TASK DETAILS: With the line that contains "apply (match_scan_some _" as the first line, output exactly every line through the end of the material.

+++ INFORMATION GIVEN

(** ** Signatures without wildcards, and joined signatures *)

(** X8: for a non-negative offset and a signature made of numbers
    only, [check] succeeds exactly when the [signature.length] cells
    from [offset] on exist and hold the signature. *)
Theorem check_concrete_slice :
  forall (bufferss : list byte) (item : typeItem),
    0 <= offset_or_0 item ->
    Forall (fun p => p <> Undefined) (signature item) ->
    (check bufferss item = true
     <-> (fun x => Num (byte_val x))
           <$> take (length (signature item))
                    (drop (Z.to_nat (offset_or_0 item)) bufferss)
         = signature item).
Proof.
  intros bufferss item Hoff Hconcrete.
  rewrite Forall_lookup in Hconcrete.
  assert (forall j : nat,
            Z.to_nat (offset_or_0 item + Z.of_nat j)
            = (Z.to_nat (offset_or_0 item) + j)%nat) as Hidx by (intros; lia).
  rewrite check_positions. split.
  - intros Hall. apply list_eq. intros j.
    rewrite list_lookup_fmap.
    destruct (signature item !! j) as [p |] eqn:Hp.
    + rewrite lookup_take_lt by (by apply lookup_lt_Some in Hp).
      rewrite lookup_drop.
      destruct (Hall j p Hp) as [-> | (x & [_ Hx] & ->)].
      * by destruct (Hconcrete j Undefined Hp).
      * rewrite Hidx in Hx. by rewrite Hx.
    + rewrite lookup_take_ge; [reflexivity |]. by apply lookup_ge_None.
  - intros Heq j p Hp. right.
    rewrite <- Heq, list_lookup_fmap in Hp.
    destruct (take _ _ !! j) as [x |] eqn:Hx; [| discriminate].
    injection Hp as <-. exists x. split; [| reflexivity].
    apply lookup_take_Some in Hx as [Hx _]. rewrite lookup_drop in Hx.
    split; [lia |]. by rewrite Hidx.
Qed.

Lemma check_concrete_slice_witness :
  check (replicate 4 Byte.x00 ++ mp4_brand ++ png_head) mp4 = true.
Proof.
  apply (check_concrete_slice _ mp4).
  - vm_compute. discriminate.
  - repeat constructor; discriminate.
  - reflexivity.
Defined.

(** X9: a signature that is two signatures joined matches exactly
    when the first part matches at the offset and the second part
    matches right behind it. *)
Theorem check_joined_signature :
  forall (bufferss : list byte) (item front back : typeItem),
    signature item = signature front ++ signature back ->
    offset_or_0 front = offset_or_0 item ->
    offset_or_0 back
    = offset_or_0 item + Z.of_nat (length (signature front)) ->
    check bufferss item = check bufferss front && check bufferss back.
Proof.
  intros bufferss item front back Hsig Hfront Hback.
  apply eq_true_iff_eq. rewrite andb_true_iff, !check_positions, Hsig.
  rewrite Hfront, Hback. split.
  - intros Hall. split; intros j p Hp.
    + apply Hall. by apply lookup_app_l_Some.
    + replace (offset_or_0 item + Z.of_nat (length (signature front))
               + Z.of_nat j)
        with (offset_or_0 item
              + Z.of_nat (length (signature front) + j)%nat) by lia.
      apply Hall. rewrite lookup_app_r by lia.
      by replace (length (signature front) + j - length (signature front))%nat
        with j by lia.
  - intros [Hf Hb] j p Hp. apply lookup_app_Some in Hp as [Hp | [Hge Hp]].
    + by apply Hf.
    + specialize (Hb _ p Hp).
      by replace (offset_or_0 item + Z.of_nat (length (signature front))
                  + Z.of_nat (j - length (signature front))%nat)
         with (offset_or_0 item + Z.of_nat j) in Hb by lia.
Qed.

Lemma check_joined_signature_witness :
  check png_head png
  = check png_head (TypeItem "" "" None (take 4 (signature png)))
    && check png_head (TypeItem "" "" (Some 4) (drop 4 (signature png))).
Proof.
  apply (check_joined_signature png_head png); reflexivity.
Defined.

(** * Further properties of [getFileType] *)

Lemma scan_app_eq buffers l1 l2 :
  scan buffers (l1 ++ l2)
  = match scan buffers l1 with
    | Some found => Some found
    | None => scan buffers l2
    end.
Proof.
  induction l1 as [| item rest IH]; simpl; [reflexivity |].
  by destruct (check buffers item).
Qed.

Lemma scan_some_match buffers l found :
  scan buffers l = Some found ->
  exists item, item ∈ l /\ check buffers item = true.
Proof.
  induction l as [| x rest IH]; simpl; [discriminate |].
  destruct (check buffers x) eqn:Hc.
  - intros _. exists x. split; [apply list_elem_of_here | assumption].
  - intros (item & Hin & Hitem)%IH. exists item.
    split; [by apply list_elem_of_further | assumption].
Qed.

Lemma match_scan_some buffers l item :
  item ∈ l -> check buffers item = true ->
  exists found, scan buffers l = Some found.
Proof.
  intros Hin Hc. destruct (scan buffers l) as [found |] eqn:Hs; [eauto |].
  apply scan_None in Hs. unfold none_match in Hs.
  rewrite Forall_forall in Hs. apply Hs in Hin. congruence.
Qed.

(** A signature that starts with another one, at the same offset,
    matches only buffers the shorter one matches too. *)
Lemma check_longer_signature bufferss item longer tail :
  signature longer = signature item ++ tail ->
  offset_or_0 longer = offset_or_0 item ->
  check bufferss longer = true -> check bufferss item = true.
Proof.
  intros Hsig Hoff. rewrite !check_positions, Hsig, Hoff.
  intros Hall j p Hp. apply Hall. by apply lookup_app_l_Some.
Qed.

(** X10: entries added at the end of the list are tried only when
    none of the old ones matches: a buffer the old list recognised
    keeps its answer, and a buffer it did not recognise gets the
    answer of the added entries alone. *)
Theorem classify_appended_entries :
  forall (buffers : list byte) (old added : list typeItem) (file : File),
    (forall found : Info.t,
       scan buffers old = Some found ->
       classify buffers (old ++ added) file = found
       /\ classify buffers old file = found)
    /\ (none_match buffers old ->
        classify buffers (old ++ added) file = classify buffers added file).
Proof.
  intros buffers old added file. unfold classify. rewrite scan_app_eq. split.
  - intros found Hs. by rewrite Hs.
  - intros Hn. apply scan_None in Hn. by rewrite Hn.
Qed.

(** X11: when some entry of the list matches the bytes that were
    read, the answer does not depend on the [File] object: neither
    [classify] nor the promise of [getFileType] looks at [file.type]. *)
Theorem matched_type_ignores_file :
  forall (E : Type) (reader : FileReader E) (signatureList : list typeItem)
         (buffers : list byte) (item : typeItem)
         (file1 file2 : File) (opts1 opts2 : options),
    item ∈ signatureList -> check buffers item = true ->
    reader file1 opts1 = onload buffers ->
    reader file2 opts2 = onload buffers ->
    classify buffers signatureList file1 = classify buffers signatureList file2
    /\ getFileType reader signatureList file1 opts1
       = getFileType reader signatureList file2 opts2.
Proof.
  intros E reader signatureList buffers item file1 file2 opts1 opts2
         Hin Hc Hr1 Hr2.
  assert (classify buffers signatureList file1
          = classify buffers signatureList file2) as Hsame.
  { destruct (match_scan_some _ _ _ Hin Hc) as [found Hs].
    unfold classify. by rewrite Hs. }
  split; [exact Hsame |].
  unfold getFileType, getArrayBuffer. rewrite Hr1, Hr2. simpl. by rewrite Hsame.
Qed.

Lemma matched_type_ignores_file_witness :
  getFileType (E := string) (fun _ _ => onload png_head) readme_list
              renamed_png default_options
  = getFileType (E := string) (fun _ _ => onload png_head) readme_list
                empty_file {| start := 0; end_ := 16 |}.
Proof.
  refine (proj2 (matched_type_ignores_file string (fun _ _ => onload png_head)
                   readme_list png_head png renamed_png empty_file
                   default_options {| start := 0; end_ := 16 |} _ _ _ _));
    [| reflexivity | reflexivity | reflexivity].
  do 2 apply list_elem_of_further. apply list_elem_of_here.
Defined.

(** X12: an entry listed after an entry with the same offset whose
    signature is the beginning of its own is never the one returned:
    taking it out of the list changes no answer. *)
Theorem shadowed_entry_is_dead :
  forall (buffers : list byte) (pre mid post : list typeItem)
         (item longer : typeItem) (tail : list value) (file : File),
    signature longer = signature item ++ tail ->
    offset_or_0 longer = offset_or_0 item ->
    classify buffers (pre ++ item :: mid ++ longer :: post) file
    = classify buffers (pre ++ item :: mid ++ post) file.
Proof.
  intros buffers pre mid post item longer tail file Hsig Hoff.
  unfold classify. rewrite !scan_app_eq. simpl.
  destruct (check buffers item) eqn:Hitem; [reflexivity |].
  rewrite !scan_app_eq. simpl.
  destruct (check buffers longer) eqn:Hlonger; [| reflexivity].
  apply (check_longer_signature _ _ _ _ Hsig Hoff) in Hlonger. congruence.
Qed.

Lemma shadowed_entry_is_dead_witness :
  classify png_head
    ([pdf] ++ jpeg :: [png] ++
     TypeItem "image/jpeg" "jfif" (Some 0) (bytes_of [0xFF; 0xD8; 0xFF; 0xE0])
     :: [gif]) renamed_png
  = classify png_head ([pdf] ++ jpeg :: [png] ++ [gif]) renamed_png.
Proof.
  apply (shadowed_entry_is_dead png_head [pdf] [png] [gif] jpeg _ [Num 0xE0]);
    reflexivity.
Defined.

(** X13: reading more bytes never turns a recognised file into an
    unknown one: if the loop returned an entry for a buffer, it
    returns an entry for every buffer that continues it. *)
Theorem recognised_with_more_bytes :
  forall (buffers more : list byte) (signatureList : list typeItem)
         (found : Info.t),
    scan buffers signatureList = Some found ->
    exists found' : Info.t, scan (buffers ++ more) signatureList = Some found'.
Proof.
  intros buffers more signatureList found Hs.
  destruct (scan_some_match _ _ _ Hs) as (item & Hin & Hc).
  apply (match_scan_some _ _ item Hin). by apply check_app.
Qed.

Lemma recognised_with_more_bytes_witness :
  exists found' : Info.t,
    scan (take 8 png_head ++ drop 8 png_head) readme_list = Some found'.
Proof.
  apply (recognised_with_more_bytes (take 8 png_head) (drop 8 png_head)
           readme_list (Info.Make "image/png" "png")).
  reflexivity.
Defined.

++++++

ANSWER SECTION:
  apply (match_scan_some _ _ item Hin). by apply check_app.
Qed.

Lemma recognised_with_more_bytes_witness :
  exists found' : Info.t,
    scan (take 8 png_head ++ drop 8 png_head) readme_list = Some found'.
Proof.
  apply (recognised_with_more_bytes (take 8 png_head) (drop 8 png_head)
           readme_list (Info.Make "image/png" "png")).
  reflexivity.
Defined.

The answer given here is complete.